Maior e acompanhado
A maioridade é, em regra, acompanhada da autonomia na gestão da vida pessoal de cada um, da livre tomada de decisões, da possibilidade de dispor de bens próprios ou de administrar o património, cumprindo ou não as obrigações a que se vincula.
Nem sempre as condições pessoais de cada um lhe permitem agir na solidão da sua responsabilidade.
Seja porque a doença os incapacita, impossibilitando-os de tomar certas decisões, seja porque são acometidos de adições que não controlam e, desse modo, ficam privados do necessário discernimento, há todo um conjunto de pessoas que precisa de ajuda para a gestão da sua vida corrente.
Foi reconhecendo tais necessidades que se instituiu, a partir de 2019, o regime dos maiores acompanhados.
É assim que quem estiver impossibilitado, por razões de saúde, deficiência, ou pelo seu comportamento, de exercer, plena, pessoal e conscientemente, os seus direitos ou de, nos mesmos termos, cumprir os seus deveres, pode beneficiar das medidas de acompanhamento instituídas. Medidas essas a envolver sempre apreciação jurisdicional, ou não fosse esta uma forma de limitar direitos.
Estas medidas limitam-se ao necessário a cada caso concreto – sendo esta a grande novidade do sistema-, sendo avaliadas pelo tribunal perante as circunstâncias concretas de cada visado. E porque o objetivo é assegurar o bem-estar, a recuperação, o pleno exercício de todos os direitos e o cumprimento dos deveres da pessoa carenciada de ajuda, esta pode escolher aquele que o há-de auxiliar no exercício dos direitos e obrigações em presença.
Nem sempre quem precisa de ajuda o reconhece.
Estando a pessoa lúcida e sofrendo de alguma adição que a leve a desbaratar património ou a não se controlar nos consumos de substâncias perturbadoras, como sejam o álcool ou drogas, ou a desleixar o cumprimento de prescrições médicas, os familiares poderão sentir necessidade de ver limitados os seus poderes de disposição e administração do património. E confrontar-se com a negação do próprio.
O regime dá preferência a que seja este a solicitar o acompanhamento ou a dar autorização para que uma certa categoria de pessoas o possa despoletar em tribunal. É assim que, mediante autorização, seja o cônjuge ou o unido de facto, ou ainda qualquer parente sucessível, pode dirigir-se ao Tribunal e implementar o adequado processo.

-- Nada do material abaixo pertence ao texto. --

(** * The PyTorch notebook of cs231n assignment 2: samplers, layer shapes,
      the training loop and the accuracy check.

    The notebook is glue code over an external framework.  Everything the
    notebook itself writes (ChunkSampler, Flatten, the layer lists, [train],
    [check_accuracy], the cells that wire models to optimizers) is embedded
    below as executable definitions; the framework's numerical kernels
    (forward pass, loss, gradients, parameter update) are a record of
    uninterpreted operations that may fail. *)

From Stdlib Require Import ZArith QArith Qabs Qpower Lqa String Ascii DecimalString.
From stdpp Require Import gmap list.

Local Open Scope nat_scope.
Local Open Scope list_scope.

(** ** Samplers and index batches (cell 5) *)

(** Python's [range(a, b)]: the integers from [a] up to but excluding [b],
    none when [b <= a]. *)
Fixpoint count_from (a : Z) (n : nat) : list Z :=
  match n with
  | O => []
  | S n' => a :: count_from (a + 1) n'
  end.

Definition range (a b : Z) : list Z := count_from a (Z.to_nat (b - a)).

(** [class ChunkSampler]: both fields are Python integers. *)
Record ChunkSampler := mkChunkSampler { num_samples : Z; start : Z }.

Definition ChunkSampler_iter (self : ChunkSampler) : list Z :=
  range (start self) (start self + num_samples self).

Definition ChunkSampler_len (self : ChunkSampler) : Z := num_samples self.

Definition NUM_TRAIN : Z := 49000.
Definition NUM_VAL : Z := 1000.

Definition sampler_train : ChunkSampler := mkChunkSampler NUM_TRAIN 0.
Definition sampler_val : ChunkSampler := mkChunkSampler NUM_VAL NUM_TRAIN.

(** The framework's batch sampler, as the DataLoader uses it with
    [drop_last=False]: indices are appended to the current batch, a batch is
    yielded when it holds [batch_size] indices, and a final short batch is
    yielded if it is not empty.  [cur] holds the current batch in reverse. *)
Fixpoint BatchSampler_go (batch_size : nat) (cur : list Z) (idxs : list Z)
  : list (list Z) :=
  match idxs with
  | [] => match cur with [] => [] | _ => [rev cur] end
  | i :: idxs' =>
      if length (i :: cur) =? batch_size
      then rev (i :: cur) :: BatchSampler_go batch_size [] idxs'
      else BatchSampler_go batch_size (i :: cur) idxs'
  end.

Definition BatchSampler_iter (batch_size : nat) (idxs : list Z) : list (list Z) :=
  BatchSampler_go batch_size [] idxs.

(** The index batches of [loader_train] and [loader_val]: both loaders are
    built with [batch_size=64] and a ChunkSampler, and without [shuffle]. *)
Definition loader_train_batches : list (list Z) :=
  BatchSampler_iter 64 (ChunkSampler_iter sampler_train).
Definition loader_val_batches : list (list Z) :=
  BatchSampler_iter 64 (ChunkSampler_iter sampler_val).

(** An order is sequential when each yielded index is the successor of the
    one before it; it is shuffled when it is not sequential. *)
Definition sequential_order (l : list Z) : Prop :=
  forall i a b, l !! i = Some a -> l !! (S i) = Some b -> b = (a + 1)%Z.
Definition shuffled_order (l : list Z) : Prop := ~ sequential_order l.


(** ** Exceptions and results *)

(** A Python exception: its class and its message. *)
Inductive exn := Exn (cls : string) (msg : string).

Inductive result (A : Type) := Ok (a : A) | Raise (e : exn).
Arguments Ok {A} a.
Arguments Raise {A} e.

Definition ValueError (msg : string) : exn := Exn "ValueError" msg.
Definition TypeError (msg : string) : exn := Exn "TypeError" msg.
Definition RuntimeError (msg : string) : exn := Exn "RuntimeError" msg.
Definition IndexError (msg : string) : exn := Exn "IndexError" msg.
Definition OverflowError (msg : string) : exn := Exn "OverflowError" msg.
Definition ZeroDivisionError : exn := Exn "ZeroDivisionError" "float division by zero".

Definition rbind {A B} (r : result A) (k : A -> result B) : result B :=
  match r with Ok a => k a | Raise e => Raise e end.

(** ** Tensors and Flatten (cell 9) *)

(** A tensor: its size, its strides, the position of its first element in
    its storage, and the storage.  The element at a multi-index is the one
    at [storage_offset + sum of index * stride]; a tensor that was
    transposed, sliced or expanded shares its storage under other strides. *)
Record Tensor (A : Type) := mkTensor {
  size : list Z;
  stride : list Z;
  storage_offset : Z;
  storage : list A
}.
Arguments mkTensor {A} size stride storage_offset storage.
Arguments size {A} t.
Arguments stride {A} t.
Arguments storage_offset {A} t.
Arguments storage {A} t.

Definition prod_dims (dims : list Z) : Z := fold_right Z.mul 1%Z dims.

Definition numel {A} (x : Tensor A) : Z := prod_dims (size x).

(** The strides of a contiguous tensor of the given size: row-major, a
    dimension of size 0 counting as 1. *)
Fixpoint contiguous_strides (dims : list Z) : list Z :=
  match dims with
  | [] => []
  | _ :: dims' =>
      fold_right (fun d acc => (Z.max d 1 * acc)%Z) 1%Z dims' :: contiguous_strides dims'
  end.

(** The position in the storage of the element at a multi-index, [None]
    when an index is out of range or the number of indices is not the number
    of dimensions. *)
Fixpoint offset (acc : Z) (dims strides idx : list Z) : option Z :=
  match dims, strides, idx with
  | [], [], [] => Some acc
  | d :: dims', s :: strides', i :: idx' =>
      if ((0 <=? i) && (i <? d))%Z then offset (acc + i * s) dims' strides' idx' else None
  | _, _, _ => None
  end.

Definition get {A} (x : Tensor A) (idx : list Z) : option A :=
  match offset (storage_offset x) (size x) (stride x) idx with
  | Some o => if (0 <=? o)%Z then storage x !! Z.to_nat o else None
  | None => None
  end.

(** Every multi-index within the size addresses an element of the storage. *)
Definition well_formed {A} (x : Tensor A) : Prop :=
  Forall (fun d => (0 <= d)%Z) (size x) /\
  length (stride x) = length (size x) /\
  forall idx o,
    offset (storage_offset x) (size x) (stride x) idx = Some o ->
    (0 <= o < Z.of_nat (length (storage x)))%Z.

(** The framework's size inference for [view].  It scans the requested
    shape once: [-1] may occur once, other dimensions must not be negative.
    The dimension [-1] is inferred from the number of elements; it is
    ambiguous when the other dimensions multiply to 0. *)
Fixpoint infer_scan (shape : list Z) (newsize : Z) (infer_dim : bool)
  : result (Z * bool) :=
  match shape with
  | [] => Ok (newsize, infer_dim)
  | d :: shape' =>
      if (d =? -1)%Z then
        if infer_dim then Raise (RuntimeError "only one dimension can be inferred")
        else infer_scan shape' newsize true
      else if (0 <=? d)%Z then infer_scan shape' (newsize * d)%Z infer_dim
      else Raise (RuntimeError "invalid shape dimension")
  end.

Definition infer_size (numel : Z) (shape : list Z) : result (list Z) :=
  rbind (infer_scan shape 1 false) (fun scanned =>
  let newsize := fst scanned in
  let infer_dim := snd scanned in
  if ((numel =? newsize) || (infer_dim && (0 <? newsize) && (numel mod newsize =? 0)))%Z
  then
    if infer_dim then
      if (newsize =? 0)%Z then
        Raise (RuntimeError "cannot reshape tensor of 0 elements: the unspecified dimension is ambiguous")
      else Ok (map (fun d => if (d =? -1)%Z then (numel / newsize)%Z else d) shape)
    else Ok shape
  else Raise (RuntimeError "shape is invalid for input size")).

Introduz-se, pois, aqui, um mecanismo de segurança de modo a que, valorizando a autonomia do visado, este tenha uma palavra a dizer sobre a matéria, pois não custa perceber o quanto intrusiva é uma medida deste género.
Perante uma situação em que a pessoa, devido a doença ou ao estado de fragilidade em que se encontra, apesar de necessitar de medidas de acompanhamento, não quer ou não aceita pedi-las, pode o tribunal decidir suprimindo a autorização da própria pessoa.
Será o caso se, sendo alegada uma dependência do álcool ou outras drogas, durante vários anos, com repercussões graves na capacidade de condução da vida pessoal e patrimonial do beneficiário, os filhos ou algum parente sucessível, entenderem por bem recorrer à medida.
Nessas circunstâncias, opondo-se o visado ao acompanhamento por terceiro, justifica-se que o tribunal controle de uma forma séria e ponderada se se justifica ou não suprir a falta de autorização do eventual beneficiário do acompanhamento. Na verdade, há que ter presente que os comportamentos aditivos têm forte impacto no funcionamento físico e psicológico do afetado, comprometendo o modo de agir da pessoa doente e com isso todas as valências de vida.
Subjacente ao suprimento da autorização deve, não obstante, estar sempre a preocupação pelo bem-estar e recuperação do acompanhado.
Uma situação que exige as maiores cautelas, mas que não pode deixar de ser equacionada de modo atingir o objetivo que o regime pretende alcançar e que não seja possível mediante o exercício dos deveres gerais de cooperação e de assistência que recaem sobre os familiares.
Ideal será mesmo o próprio, prevenindo uma eventual necessidade de acompanhamento, efetuar, num cartório notarial, um contrato através do qual confere a outra pessoa poderes para agir em seu nome na hipótese de, no futuro precisar de ajuda por não poder ou não conseguir agir sozinho. Situação também acautelada e que demanda, de todos e cada um de nós, uma alteração comportamental equivalente à que leva ao testamento vital.